* _Problem_:
Every line of the entries below that includes "number" belongs in the answer, copied as written.

* _Data entries_:
· · · ·

(* ===== verification/Interval.v ===== *)
(** * The send interval: [RunConfig::send_interval] in full

    One second divided by the rate, in double precision, and rounded to
    nanoseconds: for every rate a [u64] can hold but zero it is a duration of
    at most a second.  The lemmas follow the division and its rounding on the
    bits. *)
From Stdlib Require Import SpecFloat.
From S2P Require Import Prelude.
From S2P Require Import Types.
From S2P Require Import Harness.
Local Open Scope Z_scope.
Set Default Goal Selector "!".

(** ** Digits and shifts *)

Lemma digits2_log2 p : Zpos (digits2_pos p) = Z.log2 (Zpos p) + 1.
Proof.
  induction p as [p IH|p IH|]; [| |done]; cbn [digits2_pos]; rewrite Pos2Z.inj_succ, IH.
  - rewrite Pos2Z.inj_xI, Z.log2_succ_double by lia. lia.
  - rewrite Pos2Z.inj_xO, Z.log2_double by lia. lia.
Qed.

Lemma Zdigits2_normal m k : 0 <= k -> 2 ^ k <= m < 2 ^ (k + 1) -> Zdigits2 m = k + 1.
Proof.
  intros Hk Hm. destruct m as [|p|p]; [pose proof (Z.pow_pos_nonneg 2 k); lia| |pose proof (Z.pow_pos_nonneg 2 k); lia].
  cbn [Zdigits2]. rewrite digits2_log2, (Z.log2_unique _ k); lia.
Qed.

Lemma shl_pos p d : Zpos (Pos.iter xO p d) = Zpos p * 2 ^ Zpos d.
Proof.
  induction d as [|d IH] using Pos.peano_ind; [cbn; lia|].
  rewrite Pos.iter_succ, Pos2Z.inj_xO, IH, Pos2Z.inj_succ, Z.pow_succ_r by lia. lia.
Qed.

Lemma shr_1_m x : 0 <= shr_m x -> shr_m (shr_1 x) = shr_m x / 2.
Proof.
  destruct x as [m r s]. cbn [shr_m]. intros Hm. rewrite <- Z.div2_div.
  destruct m as [|[p|p|]|p]; [done..|lia].
Qed.

Lemma iter_shr_m p x : 0 <= shr_m x -> shr_m (SpecFloat.iter_pos shr_1 p x) = shr_m x / 2 ^ Zpos p.
Proof.
  revert x. induction p as [p IH|p IH|]; intros x Hx; cbn [SpecFloat.iter_pos].
  - assert (H1 : 0 <= shr_m (shr_1 x)) by (rewrite shr_1_m by done; by apply Z.div_pos).
    assert (H2 : 0 <= shr_m (SpecFloat.iter_pos shr_1 p (shr_1 x))) by (rewrite IH by done; apply Z.div_pos; lia).
    rewrite IH, IH, shr_1_m, !Z.div_div by lia. f_equal. rewrite Pos2Z.inj_xI.
    replace (2 * Zpos p + 1) with (1 + Zpos p + Zpos p) by lia. rewrite !Z.pow_add_r by lia. lia.
  - assert (H2 : 0 <= shr_m (SpecFloat.iter_pos shr_1 p x)) by (rewrite IH by done; apply Z.div_pos; lia).
    rewrite IH, IH, Z.div_div by lia. f_equal. rewrite (Pos2Z.inj_xO p).
    by rewrite Z.pow_twice_r.
  - by rewrite shr_1_m.
Qed.

Lemma shr_ok x e k : 0 <= shr_m x -> 0 <= k -> shr_m (shr x e k).1 = shr_m x / 2 ^ k /\ (shr x e k).2 = e + k.
Proof.
  intros Hx Hk. destruct k as [|p|p]; [|cbn [shr fst snd]; by rewrite iter_shr_m|lia].
  cbn [shr fst snd]. rewrite Z.pow_0_r, Z.div_1_r. lia.
Qed.

Lemma loc_m m l : shr_m (shr_record_of_loc m l) = m.
Proof. by destruct l as [|[]]. Qed.

Lemma nearest_cases m l : round_nearest_even m l = m \/ round_nearest_even m l = m + 1.
Proof. destruct l as [|[]]; cbn; [auto..| |auto|auto]. destruct (Z.even m); auto. Qed.

(** ** Rounding *)

Local Abbreviation normal m := (2 ^ 52 <= m < 2 ^ 53) (only parsing).

Lemma fexp_gap k e : -1074 <= e + k -> fexp 53 1024 (53 + k + e) - e = k.
Proof. unfold fexp, emin. lia. Qed.

(** A mantissa of [53 + k] bits is cut to 53, up or down. *)
Lemma shr_fexp_normal m e l k :
  0 <= k -> 2 ^ (52 + k) <= m < 2 ^ (53 + k) -> -1074 <= e ->
  exists x, shr_fexp 53 1024 m e l = (x, e + k) /\ shr_m x = m / 2 ^ k.
Proof.
  intros Hk Hm He. unfold shr_fexp.
  assert (Hm' : 2 ^ (52 + k) <= m < 2 ^ (52 + k + 1)) by (by replace (52 + k + 1) with (53 + k) by lia).
  rewrite (Zdigits2_normal m (52 + k)) by (done || lia).
  replace (52 + k + 1 + e) with (53 + k + e) by lia. rewrite fexp_gap by lia.
  pose proof (Z.pow_pos_nonneg 2 (52 + k)).
  destruct (shr_ok (shr_record_of_loc m l) e k) as [H1 H2]; [rewrite loc_m; lia|done|]. rewrite loc_m in H1.
  destruct (shr _ _ _) as [x e']. cbn in *. exists x. by subst.
Qed.

Lemma cut_normal m k : 0 <= k -> 2 ^ (52 + k) <= m < 2 ^ (53 + k) -> normal (m / 2 ^ k).
Proof.
  intros Hk Hm. rewrite !Z.pow_add_r in Hm by lia. pose proof (Z.pow_pos_nonneg 2 k). split.
  - apply Z.div_le_lower_bound; lia.
  - apply Z.div_lt_upper_bound; lia.
Qed.

Lemma round_aux_normal m e l k :
  0 <= k -> 2 ^ (52 + k) <= m < 2 ^ (53 + k) -> -1074 <= e -> e + k + 1 <= 971 ->
  exists p e', binary_round_aux 53 1024 false m e l = S754_finite false p e' /\ normal (Zpos p) /\
    (e' = e + k /\ (Zpos p = m / 2 ^ k \/ Zpos p = m / 2 ^ k + 1) \/
     e' = e + k + 1 /\ Zpos p = 2 ^ 52 /\ m / 2 ^ k + 1 = 2 ^ 53).
Proof.
  intros Hk Hm He He'. unfold binary_round_aux. destruct (shr_fexp_normal m e l k) as (x & -> & Hx); [done..|].
  pose proof (cut_normal m k Hk Hm) as Hn. set (q := round_nearest_even (shr_m x) (loc_of_shr_record x)).
  assert (Hq : q = m / 2 ^ k \/ q = m / 2 ^ k + 1) by (unfold q; rewrite <- Hx; apply nearest_cases).
  destruct (decide (q < 2 ^ 53)) as [Hlt|Hge].
  - destruct (shr_fexp_normal q (e + k) loc_Exact 0) as (y & -> & Hy); [lia|cbn; lia|lia|].
    rewrite Z.pow_0_r, Z.div_1_r in Hy. rewrite Hy. destruct q as [|p|p]; [lia| |lia].
    rewrite (proj2 (Z.leb_le _ _)) by lia. exists p, (e + k + 0). split; [done|]. lia.
  - assert (q = 2 ^ 53) as -> by lia.
    destruct (shr_fexp_normal (2 ^ 53) (e + k) loc_Exact 1) as (y & -> & Hy); [lia|cbn; lia|lia|].
    change (2 ^ 53 / 2 ^ 1) with 4503599627370496 in Hy. rewrite Hy. rewrite (proj2 (Z.leb_le _ _)) by lia.
    eexists _, _. split; [done|]. lia.
Qed.

(** ** The conversion and the division *)

(** An integer from one up converts to a normal number of at least one. *)
Lemma f64_normal n :
  (1 <= n < u64_lim)%N -> exists m e, f64_of_u64 n = S754_finite false m e /\ normal (Zpos m) /\ -52 <= e <= 12.
Proof.
  intros Hn. unfold f64_of_u64. assert (exists p, Z.of_N n = Zpos p) as [p Hp] by (destruct n; [lia|by eexists]).
  rewrite Hp. cbn [binary_normalize]. unfold binary_round. rewrite digits2_log2.
  pose proof (Z.log2_spec (Zpos p)) as Hl. pose proof (Z.log2_nonneg (Zpos p)) as H0.
  assert (H64 : Z.log2 (Zpos p) < 64).
  { apply Z.log2_lt_pow2; [lia|]. rewrite <- Hp. change (2 ^ 64) with (Z.of_N u64_lim). lia. }
  set (D := Z.log2 (Zpos p)) in *. replace (fexp 53 1024 (D + 1 + 0)) with (D - 52) by (unfold fexp, emin; lia).
  unfold shl_align. rewrite Z.sub_0_r. destruct (D - 52) as [|k|d] eqn:Hd.
  - destruct (round_aux_normal (Zpos p) 0 loc_Exact 0) as (m & e & -> & Hm & He); [lia| |lia|lia|].
    { change (2 ^ (52 + 0)) with (2 ^ 52). change (2 ^ (53 + 0)) with (2 ^ Z.succ 52). replace 52 with D by lia. by apply Hl. }
    exists m, e. split_and!; try lia. done.
  - destruct (round_aux_normal (Zpos p) 0 loc_Exact (Zpos k)) as (m & e & -> & Hm & He); [lia| |lia|lia|].
    { replace (52 + Zpos k) with D by lia. replace (53 + Zpos k) with (Z.succ D) by lia. by apply Hl. }
    exists m, e. split_and!; try lia. done.
  - assert (Hs : normal (Zpos (Pos.iter xO p d))).
    { rewrite shl_pos. replace 52 with (D + Zpos d) by lia. replace 53 with (Z.succ D + Zpos d) by lia.
      rewrite !Z.pow_add_r by lia. pose proof (Z.pow_pos_nonneg 2 (Zpos d)). specialize (Hl ltac:(lia)). nia. }
    destruct (round_aux_normal (Zpos (Pos.iter xO p d)) (Zneg d) loc_Exact 0) as (m & e & -> & Hm & He); [lia|exact Hs|lia|lia|].
    exists m, e. split_and!; try lia. done.
Qed.

(** One divided by a normal number of at least one is at most one. *)
Lemma inverse_le_one m2 e2 :
  normal (Zpos m2) -> -52 <= e2 <= 12 ->
  exists p e, SFdiv 53 1024 (f64_of_u64 1) (S754_finite false m2 e2) = S754_finite false p (Zneg e) /\
    Zpos p <= 2 ^ Zpos e.
Proof.
  intros Hm He. change (f64_of_u64 1) with (S754_finite false 4503599627370496 (-52)).
  unfold SFdiv, SFdiv_core_binary. rewrite (Zdigits2_normal (Zpos m2) 52) by (done || lia).
  rewrite (Zdigits2_normal (Zpos 4503599627370496) 52) by (done || lia).
  set (e0 := Z.min _ _). assert (E0 : e0 = -105 - e2) by (unfold e0, fexp, emin; lia). rewrite E0. clear E0 e0.
  replace (-52 - e2 - (-105 - e2)) with 53 by lia. change (4503599627370496 ≪ 53) with (2 ^ 105).
  pose proof (Z_div_mod (2 ^ 105) (Zpos m2)) as Hdiv.
  destruct (Z.div_eucl (2 ^ 105) (Zpos m2)) as [q r]. specialize (Hdiv ltac:(lia)) as [Hq Hr]. cbn [xorb].
  destruct (decide (Zpos m2 = 2 ^ 52)) as [Heq|Hne].
  - (* a power of two: the quotient is exact *)
    assert (q = 2 ^ 53) as -> by nia. assert (r = 0) as -> by nia.
    assert (new_location (Zpos m2) 0 = loc_Exact) as ->
      by (unfold new_location, new_location_even, new_location_odd; by destruct (Z.even _)).
    unfold binary_round_aux. unfold shr_fexp at 1. change (Zdigits2 (2 ^ 53)) with (53 + 1).
    rewrite fexp_gap by lia.
    change (shr (shr_record_of_loc (2 ^ 53) loc_Exact) (-105 - e2) 1) with (Build_shr_record (2 ^ 52) false false, -105 - e2 + 1).
    cbn [shr_m loc_of_shr_record round_nearest_even].
    destruct (shr_fexp_normal (2 ^ 52) (-105 - e2 + 1) loc_Exact 0) as (y & -> & ->); [lia|cbn; lia|lia|].
    change (2 ^ 52 / 2 ^ 0) with 4503599627370496. rewrite (proj2 (Z.leb_le _ _)) by lia.
    exists 4503599627370496%positive, (Z.to_pos (104 + e2)). split; [f_equal; lia|].
    rewrite Z2Pos.id by lia. change (Zpos 4503599627370496) with (2 ^ 52). apply Z.pow_le_mono_r; lia.
  - destruct (round_aux_normal q (-105 - e2) (new_location (Zpos m2) r) 0) as (p & e & -> & Hp & Hc); [lia|cbn; nia|lia|lia|].
    rewrite Z.pow_0_r, Z.div_1_r in Hc. exists p, (Z.to_pos (- e)). split; [f_equal; lia|]. rewrite Z2Pos.id by lia.
    destruct Hc as [[-> _]|(-> & -> & _)]; [|apply Z.pow_le_mono_r; lia].
    etransitivity; [apply Z.lt_le_incl, Hp|]. apply Z.pow_le_mono_r; lia.
Qed.

(** ** The interval *)

Lemma round_half_even_le num den c : (0 < den -> num <= c * den -> round_half_even num den <= c)%N.
Proof.
  intros Hd Hn. unfold round_half_even. pose proof (N.div_mod num den) as Hm. pose proof (N.mod_lt num den) as Hr.
  destruct (N.ltb_spec (2 * (num mod den)) den); cbn [orb].
  - apply N.Div0.div_le_upper_bound. lia.
  - assert (num / den < c)%N by (apply (N.mul_lt_mono_pos_l den); lia). destruct (_ && _); lia.
Qed.

(** The default rate or any other: the interval exists and is at most a
    second. *)
Lemma send_interval_ok config :
  (1 <= rate_per_sec config < u64_lim)%N ->
  exists interval, send_interval config = Ok interval /\ (interval <= NANOS_PER_SEC)%N.
Proof.
  intros Hr. unfold send_interval. assert (Hp : (0 <? rate_per_sec config)%N = true) by (apply N.ltb_lt; lia).
  rewrite Hp. cbn [assert_ok mbind res_bind].
  destruct (f64_normal (rate_per_sec config) Hr) as (m & e & -> & Hm & He).
  destruct (inverse_le_one m e Hm He) as (p & k & -> & Hp1). cbn [from_secs_f64].
  assert (Hle : (round_half_even (N.pos p * NANOS_PER_SEC) (2 ^ N.pos k) <= NANOS_PER_SEC)%N).
  { apply round_half_even_le; [apply N.neq_0_lt_0, N.pow_nonzero; lia|].
    assert (N.pos p <= 2 ^ N.pos k)%N; [|nia]. apply N2Z.inj_le. rewrite N2Z.inj_pow. exact Hp1. }
  rewrite (proj2 (N.ltb_lt _ _)) by (eapply N.le_lt_trans; [exact Hle|done]). eauto.
Qed.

· · · ·

* _Output of the exercise_:
(** An integer from one up converts to a normal number of at least one. *)
(** One divided by a normal number of at least one is at most one. *)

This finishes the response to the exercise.